I’ve come across a new study that suggests that people in a minimally conscious state can learn a primitive form of language, or at least a series of previously unknown syllables. His career is in the study of disorders of consciousness. Whyte is the perfect person to talk to about this sort of thing, and he has so many amazing ideas and anecdotes.

Right at the beginning of our call, he told me that in many ways the brains of minimally conscious people behave similarly to those of conscious people, despite their inability to constantly communicate or perceive their surroundings. He also told me of some remarkable – and tearful – attempts to bring people in this state back to consciousness. I’ll get back to those in a moment.

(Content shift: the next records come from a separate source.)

(** C3 fails as stated: with the unknown name second in the list, the
    request is rejected, but [summarize_text] has run by then. *)
Lemma process_text_runs_before_rejecting :
  let task := {| task_text := s "Short.";
                 operations := [s "summarize"; s "translate"] |} in
  let m := process_text config StandIn.nltk (StandIn.textblob f0_0)
             StandIn.no_models task in
  In (s "translate") task.(operations)
  /\ supported (s "translate") = false
  /\ fst m = inl (unknown_operation (s "translate"))
  /\ dispatched (snd m) = [s "summarize"].
Proof. repeat split. right. now left. Qed.

(** * Further properties of the code *)

(** ** The normalizer *)

Lemma visible_lstrip x : visible (lstrip x) = visible x.
Proof.
  induction x as [|c rest IH]; simpl; [reflexivity|].
  destruct (isspace c) eqn:Hc; simpl; [exact IH | now rewrite Hc].
Qed.

Lemma visible_strip x : visible (strip x) = visible x.
Proof.
  unfold strip, rstrip, visible.
  rewrite filter_rev. fold (visible (lstrip (rev (lstrip x)))).
  rewrite visible_lstrip. unfold visible. rewrite filter_rev, rev_involutive.
  apply visible_lstrip.
Qed.

Lemma visible_sub_ws b x : visible (sub_ws b x) = visible x.
Proof.
  revert b. induction x as [|c rest IH]; intros b; simpl; [reflexivity|].
  destruct (isspace c) eqn:Hc; simpl.
  - destruct b; simpl; apply IH.
  - rewrite Hc. simpl. f_equal. apply IH.
Qed.

(** X1. The normalizer only touches whitespace: the visible characters
    of its result are those of the text, in the same order. *)
Theorem clean_text_keeps_visible (text : str) :
  visible (clean_text text) = visible text.
Proof.
  unfold clean_text. now rewrite visible_sub_ws, visible_strip.
Qed.

Lemma has_solid_visible x : has_solid x = false <-> visible x = [].
Proof.
  induction x as [|c rest IH]; simpl; [tauto|].
  destruct (isspace c); simpl; [exact IH|]. split; discriminate.
Qed.

Lemma lstrip_blank x : has_solid x = false -> lstrip x = [].
Proof.
  induction x as [|c rest IH]; simpl; [reflexivity|].
  destruct (isspace c); simpl; [exact IH | discriminate].
Qed.
(** * FileStorage (src/src/services/fileStorage.ts): a shallow embedding

    The service talks to the Capacitor [Filesystem] bridge and to a few host
    APIs ([URL.createObjectURL], [setTimeout], [FileReader]).  Each bridge call
    is an event appended to a trace; what the bridge answers is decided by an
    oracle that sees the whole history of calls made so far, so that any
    stateful behaviour of the native file system (a file deleted by an earlier
    call, a directory that does not exist yet, ...) can be represented.
    Async/await is modelled by a state-and-exception monad over the trace: a
    rejected promise is an exception, [try]/[catch] and [.catch] are
    [catch_]. *)

From Stdlib Require Import List String Ascii NArith ZArith Lia Bool.
From Stdlib Require Strings.Byte.
Import ListNotations.
Open Scope list_scope.
Open Scope string_scope.
Open Scope list_scope.

(** ** Bridge calls and host *)

(** [Directory] of @capacitor/filesystem (the two members the service uses). *)
Inductive Directory := Data | External.

(** One call to the host or to the native bridge. *)
Inductive call :=
| CCreateObjectURL                                       (* URL.createObjectURL(file) *)
| CRevokeObjectURL (uri : string)                        (* URL.revokeObjectURL(uri) *)
| CCopy (from to : string) (toDirectory : Directory) (directory : option Directory)
| CWriteFile (path data : string) (directory : Directory) (recursive : bool)
| CAppendFile (path data : string) (directory : Directory)
| CGetUri (path : string) (directory : Directory)
| CReaddir (path : string) (directory : Directory)
| CStat (path : string) (directory : Directory)
| CDeleteFile (path : string) (directory : Directory)
| CYield.                                                (* await new Promise(r => setTimeout(r, 0)) *)

(** What a call resolves to; [RErr] is a rejected promise. *)
Inductive reply :=
| RUnit
| RStr (s : string)
| RFiles (names : list string)
| RSize (n : N)
| RErr (e : string).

This kind of research is really difficult in people with minimal or minimal consciousness An unresponsive waking state, formerly known as the vegetative state. Both are different from being in a coma. People with minimal awareness show unreliable flashes of consciousness and can communicate, but inconsistently. But people in the waking, unresponsive state cannot communicate at all.

People in both conditions experience periods of falling asleep and awake, while people in a coma do not show signs of awakening.

Amazing brains

In this study I saw, Nai Ding of Zhejiang University in Hangzhou, China, used caps of electrodes to record the brain activity of people in a minimally conscious state. When his team played a sound of familiar words, the participants’ brains showed waves of activity for entire words as well as their individual syllables, indicating that they recognized each word.

But when the team played new and made-up words, the activity patterns suggested that they only treated the words as single syllables.

To “teach” the participants the words, Ding and his colleagues played the new words over and over, thousands of times. By the end of the experiment, Participants showed waves of brain activity for entire words, just as they did for real, familiar words. This indicates that they have learned the new words.